(** C24: From the withdraw height on, commits whose first function is on a pool are lost:
    the copy has height 0 and reads the first parameter, a ticker in the new format, as
    a pair of tickers, so a moved commit is never executed. *)
Theorem commit_lost_after_withdraw external dataFrom dataTo isInvalid g g' body f data p0 :
  Unmarshal_Commit (Data.ContentBody dataFrom) = Ret (Some body) →
  CommitBody.CommitData body = Some f :: data →
  SwapFunction.Function_ f ∈ [BRC20_SWAP_FUNCTION_ADD_LIQ; BRC20_SWAP_FUNCTION_REMOVE_LIQ; BRC20_SWAP_FUNCTION_SWAP] →
  param f 0 = Ret p0 → is_ret (DecodeTokensFromSwapPair p0) = false →
  0 < Conf.ENABLE_SWAP_WITHDRAW_HEIGHT conf ≤ G.BestHeight g →
  ProcessCommit external dataFrom dataTo isInvalid g ≠ (Ret tt, g').
Proof.
  intros Eb Ed Hin Hp Hd Hh Er.
  enough (holds (ProcessCommit external dataFrom dataTo isInvalid) g (λ _ _, False) (λ _, True)) as Hno
    by by eapply holds_run in Hno.
  unfold ProcessCommit. rewrite Eb. apply holds_bind, holds_modify. set (g1 := field_update _ _ g).
  apply holds_bind, holds_lift; [|done]. intros ? [= <-]. case_match; [|by apply holds_throw].
  simpl. apply holds_bind, holds_ret. case_match; [by apply holds_throw|]. apply holds_bind, holds_get.
  destruct (G.ModulesInfoMap g1 !! _) as [m|]; [|by apply holds_throw].
  apply holds_bind. unfold set_commit_invalid. apply on_module_holds. intros m0 Hm0. apply holds_modify.
  set (g2 := set_module _ _ _). case_match; [by apply holds_throw|].
  apply holds_bind, holds_lift; [intros sizes _|done]. apply holds_bind, holds_get.
  apply holds_bind, holds_lift; [intros pick _|done]. apply holds_bind, holds_lift; [intros h Hc|done].
  assert (∃ m2, G.ModulesInfoMap g2 !! CommitBody.Module_ body = Some m2) as [m2 Hm2].
  { eexists. apply lookup_insert_eq. }
  destruct (CherryPick_copy _ _ _ _ _ Hm2 Hc) as [_ Hh0 _].
  assert (paired h = true) as Hpair by (unfold paired; rewrite Hh0; apply Z.ltb_lt; lia).
  apply holds_bind, holds_lift; [intros tried Et|done].
  pose proof (bad_pair_verify external (GetInscriptionId dataFrom) body sizes h f data p0 Ed Hpair Hp Hd Hin) as Hv.
  unfold holds in Hv. unfold run_outcome in Et.
  destruct (ProcessCommitVerify _ _ _ _ _ h) as [o h'] eqn:E. simpl in Et. subst o.
  destruct tried.2; [by apply holds_throw|done].
Qed.
End commits.
(* ===== verification/Checked.v ===== *)
(** * A commit with and without expected results

    The checks of expected results change nothing the functions of a commit read, so a
    commit that ends well with them, on one of two twins, ends well without them on the
    other. *)
From S2P Require Import Prelude GoStd Decimal Script Utils Json Model History Swap Bip322 CommitJson Indexer CondApprove Ledger Modules Commit PreVerify CherryPick CommitFlow PairNames SwapProof ModuleAcc ModulePools PreVerifyProof ModuleBooks Relate CopySim CopyFunctions CopyCommit.

Section checked.
Context `{GoUnicode, Config, BtcAddr, Btcd}.
Implicit Types (m n : BRC20ModuleSwapInfo) (g h : BRC20ModuleIndexer) (f : SwapFunctionData).

(** ** The checks are quiet *)
#[global] Instance quiet_Keep : Keep objects_ok quiet.
Proof. split; [exact quiet_refl|exact quiet_trans|by intros ?? []]. Qed.
Abbreviation quietly := (keeping objects_ok quiet).

Lemma get_balance_quietly t a : quietly (Module_GetUserTokenBalance t a).
Proof.
  intros m Hm. destruct (GetUserTokenBalance_quiet m t a Hm) as (l & m' & E & Hq & _). unfold holds. by rewrite E.
Qed.
Lemma mod_load_quietly l : quietly (mod_load l).
Proof. unfold mod_load. keeping. Qed.
Lemma load_pool_quietly pair msg : quietly (load_pool pair msg).
Proof. unfold load_pool. keeping. Qed.
#[local] Hint Resolve get_balance_quietly mod_load_quietly load_pool_quietly : keeping.
Lemma check_user_result_quietly g i user : quietly (check_user_result g i user).
Proof. unfold check_user_result. cbv zeta. keeping. Qed.
Lemma check_pool_result_quietly g i pool : quietly (check_pool_result g i pool).
Proof. unfold check_pool_result. cbv zeta. keeping. Qed.
#[local] Hint Resolve check_user_result_quietly check_pool_result_quietly : keeping.
Lemma BRC20ResultsPreVerify_quietly g result : quietly (BRC20ResultsPreVerify g result).
Proof. unfold BRC20ResultsPreVerify. keeping. Qed.

(** ** Runs that end without an error *)

(** [q] returns from [n] without an error, when [p] does from [m]. *)
Definition carries (p q : ModM verify_result) m n : Prop :=
  ∀ r m', p m = (Ret r, m') → r.2 = None → returns q n (λ r' _, r'.2 = None).

Lemma carries_or_return (p q : ModM unit) idx critical idx' critical' k k' m n :
  related p q m n (λ _ _ m' n', twin m' n') →
  (∀ m' n', twin m' n' → carries k k' m' n') →
  carries (or_return p idx critical k) (or_return q idx' critical' k') m n.
Proof.
  intros Hpq Hk r m'. unfold related in Hpq. unfold or_return, mbind, GoM_bind, catch, returns.
  destruct (p m) as [[[]|e|w] m1], (q n) as [[[]|e'|w'] n1]; try done.
  - intros Er Hr. apply (Hk m1 n1 Hpq r m' Er Hr).
  - by intros [= <- <-].
Qed.
(** A check on the left only. *)
Lemma carries_check p idx critical idx' critical' k k' m n :
  twin m n → quietly p → (∀ m', twin m' n → carries k k' m' n) →
  carries (or_return p idx critical k) (or_return (mret tt) idx' critical' k') m n.
Proof.
  intros Hw Hp Hk r m'. specialize (Hp m (tw_left _ _ Hw)). unfold holds in Hp.
  unfold or_return, mbind, GoM_bind, catch. destruct (p m) as [[[]|e|w] m1]; try done.
  - intros Er Hr. assert (twin m1 n) as Hw1 by exact (ts_twin _ _ _ _ (quiet_twin m n m1 n Hw Hp (quiet_refl n (tw_right _ _ Hw)))).
    exact (Hk m1 Hw1 r m' Er Hr).
  - by intros [= <- <-].
Qed.

(** A step that only computes, and whose error is an error of both. *)
Lemma carries_catch {A} (o : outcome A) (c : ModM A) K K' m n :
  (∀ s, c s = (o, s)) → (∀ e r s s', K (inr e) s = (Ret r, s') → r.2 ≠ None) →
  (∀ a, o = Ret a → carries (K (inl a)) (K' (inl a)) m n) →
  carries (catch c ≫= K) (catch c ≫= K') m n.
Proof.
  intros Hc He HK r m' Er Hr. unfold returns. unfold mbind, GoM_bind, catch in *. rewrite Hc in Er |- *.
  destruct o as [a|e|w]; [by apply (HK a eq_refl r m')|by destruct (He _ _ _ _ Er)|done].
Qed.

Lemma commit_functions_checked ticks g h id id' gas results instant idx data sizes m n :
  same_reads ticks g h → data_known ticks g data → twin m n →
  carries (commit_functions g id gas results [] instant idx data sizes)
    (commit_functions h id' gas [] [] false idx data sizes) m n.
Proof.
  intros Hr. revert idx sizes m n. induction data as [|[f|] data IH]; intros idx sizes m n Hd Hw.
  - intros r m' _ _. destruct sizes; by apply returns_ret.
  - inversion_clear Hd as [|? ? Hf Hd']. specialize (Hf f eq_refl).
    destruct sizes as [|size sizes]; [intros r m' _ _; by apply returns_ret|]. cbn [commit_functions].
    apply (carries_catch (b2s <$> GetPkScriptByAddress (SwapFunction.Address f))).
    { intros s. unfold lift, mbind, GoM_bind. by destruct (GetPkScriptByAddress _). }
    { by intros e r s s' [= <- <-]. }
    intros pk _. cbv beta iota zeta.
    apply carries_or_return.
    { destruct (0 <? Sign gas); [|by apply related_ret]. simpl. apply related_bind, related_lift.
      unfold gas_amount. rewrite (sr_paired _ _ _ Hr). apply same_end_refl. intros ? _. by apply GasFee_twin. }
    intros m1 n1 Hw1. apply carries_or_return; [by eapply commit_function_twin|].
    intros m2 n2 Hw2. apply carries_check; [done| |].
    { destruct instant; [|keeping]. case_match; [apply BRC20ResultsPreVerify_quietly|keeping]. }
    intros m3 Hw3. apply carries_or_return; [by apply related_ret|]. intros m4 n4 Hw4. by apply IH.
  - destruct sizes; [intros r m' _ _; by apply returns_ret|by intros r m' ?].
Qed.

Lemma twin_sym m n : twin m n → twin n m.
Proof.
  intros [? ? ? ? ? ? Eb ? ? ? ? Ep]. split; try done; [by intros; symmetry..|].
  intros pair. specialize (Ep pair). destruct Ep as [p q []|]; constructor. by split.
Qed.

(** ** An accepted function names tickers that are there *)
Lemma require_tick_there tick amt msg g :
  require_tick tick amt msg g = Ret tt → ToLower tick ∈ dom (G.InscriptionsTickerInfoMap g).
Proof.
  unfold require_tick. intros [a Ha]%require_ok_inv. unfold CheckTickVerify in Ha.
  destruct (_ !! _) eqn:E; [|done]. by eapply elem_of_dom_2.
Qed.
Abbreviation tickers g := (dom (G.InscriptionsTickerInfoMap g)).
Lemma preverify_swap_there g f : preverify_swap g f = Ret tt → swap_known (tickers g) g f.
Proof.
  unfold preverify_swap. intros ([] & _ & (tokens & Ht & Hr)%outcome_bind_inv)%outcome_bind_inv.
  apply outcome_bind_inv in Hr as (token & _ & Hr). case_match; [done|].
  apply outcome_bind_inv in Hr as (derection & _ & Hr). case_match; [done|].
  apply outcome_bind_inv in Hr as (req & Ed & ([] & Hin & ([] & Hout & _)%outcome_bind_inv)%outcome_bind_inv).
  intros msg tokens' req' Ht' Hd. apply (function_tokens_msg _ _ _ "func: swap poolPair invalid") in Ht'.
  assert (tokens' = tokens) as -> by congruence. assert (req' = req) as -> by congruence.
  split; by eapply require_tick_there.
Qed.
Lemma preverify_function_there g f : preverify_function g f = Ret tt → function_known (tickers g) g f.
Proof.
  unfold preverify_function, function_known. cbv zeta. repeat case_bool_decide; try done.
  - unfold preverify_deploy. intros ([] & Hn & (t0 & E0 & (t1 & E1 & Hr)%outcome_bind_inv)%outcome_bind_inv)%outcome_bind_inv.
    do 3 (case_bool_decide; [done|]).
    intros [|[|i]] t Hi Ei; [..|lia]; simplify_eq; apply elem_of_dom, not_eq_None_Some; congruence.
  - unfold preverify_add_liq. intros ([] & _ & (tokens & Ht & Hr)%outcome_bind_inv)%outcome_bind_inv.
    do 4 apply outcome_bind_inv in Hr as (? & _ & Hr). apply outcome_bind_inv in Hr as ([] & H0' & Hr).
    apply outcome_bind_inv in Hr as ([] & H1' & _). eapply pair_known_tokens; [done|by eapply require_tick_there..].
  - unfold preverify_remove_liq. intros ([] & _ & (tokens & Ht & Hr)%outcome_bind_inv)%outcome_bind_inv.
    do 5 apply outcome_bind_inv in Hr as (? & _ & Hr). apply outcome_bind_inv in Hr as ([] & H0' & Hr).
    apply outcome_bind_inv in Hr as ([] & H1' & _). eapply pair_known_tokens; [done|by eapply require_tick_there..].
  - apply preverify_swap_there.
  - unfold preverify_decrease_approval. intros ([] & _ & (t0 & E0 & (amt & _ & Hr)%outcome_bind_inv)%outcome_bind_inv)%outcome_bind_inv.
    intros t Et. assert (t = t0) as -> by congruence. by eapply require_tick_there.
  - unfold preverify_send. intros ([] & _ & (a & _ & ([] & _ & (t0 & E0 & (amt & _ & Hr)%outcome_bind_inv)%outcome_bind_inv)%outcome_bind_inv)%outcome_bind_inv)%outcome_bind_inv.
    intros t Et. assert (t = t0) as -> by congruence. by eapply require_tick_there.
Qed.
Lemma accepted_data_known g data : Forall (accepted_function g) data → data_known (tickers g) g data.
Proof.
  intros Ha. eapply Forall_impl; [exact Ha|]. intros o (f & pk & -> & _ & _ & Hf) f' [= <-].
  change (preverify_function g f = Ret tt) in Hf. by apply preverify_function_there.
Qed.

(** ** Verifying on a copy, with expected results, and on the state *)
Lemma ProcessCommitVerify_checked ticks id id' body sizes results g h m n i critical :
  G.ModulesInfoMap g !! CommitBody.Module_ body = Some m →
  G.ModulesInfoMap h !! CommitBody.Module_ body = Some n →
  twin n m → Mod.CommitIdMap n = Mod.CommitIdMap m → Mod.CommitIdChainMap n = Mod.CommitIdChainMap m →
  same_reads ticks h g → ToLower (Mod.GasTick n) ∈ ticks → data_known ticks h (CommitBody.CommitData body) →
  run_outcome (ProcessCommitVerify [] id body sizes results) h = Ret (i, critical, None) →
  ∃ i' critical', run_outcome (ProcessCommitVerify [] id' body sizes []) g = Ret (i', critical', None).
Proof.
  intros Hm Hn Hw Eid Ech Hr Hg Hd. unfold run_outcome, ProcessCommitVerify, mbind, GoM_bind, get, lift.
  rewrite Hm, Hn, <-Eid, <-Ech, <-(tw_gas _ _ Hw), <-(same_reads_amount ticks h g) by done.
  repeat (case_match; [done|]). destruct (tick_amount _ _ h) as [gas| |]; [|done..].
  case_match; [done|]. unfold on_module. rewrite Hm, Hn.
  destruct (CommitBody.CommitData body) as [|o data] eqn:Ed.
  { intros _. simpl. eauto. }
  set (inst := (length results =? length (o :: data))%nat).
  pose proof (commit_functions_checked ticks h g id id' gas results inst 0 (o :: data) sizes n m Hr Hd Hw) as Hc.
  destruct (commit_functions h id gas results [] inst 0 (o :: data) sizes n) as [[[[] e]| |] n'] eqn:E; cbn [fst]; try done.
  intros [= -> -> ->]. destruct (Hc _ _ E eq_refl) as ([[i' c'] e'] & m' & E' & He).
  change (length (A:=SwapFunctionResultCheckState) [] =? length (o :: data))%nat with false. rewrite E'. cbn in He. subst. eauto.
Qed.
End checked.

__________

#### What this task involves
Go through the entries above, and wherever a line holds the word "ToLower", copy that line.

#### Problem solution
  require_tick tick amt msg g = Ret tt → ToLower tick ∈ dom (G.InscriptionsTickerInfoMap g).
  same_reads ticks h g → ToLower (Mod.GasTick n) ∈ ticks → data_known ticks h (CommitBody.CommitData body) →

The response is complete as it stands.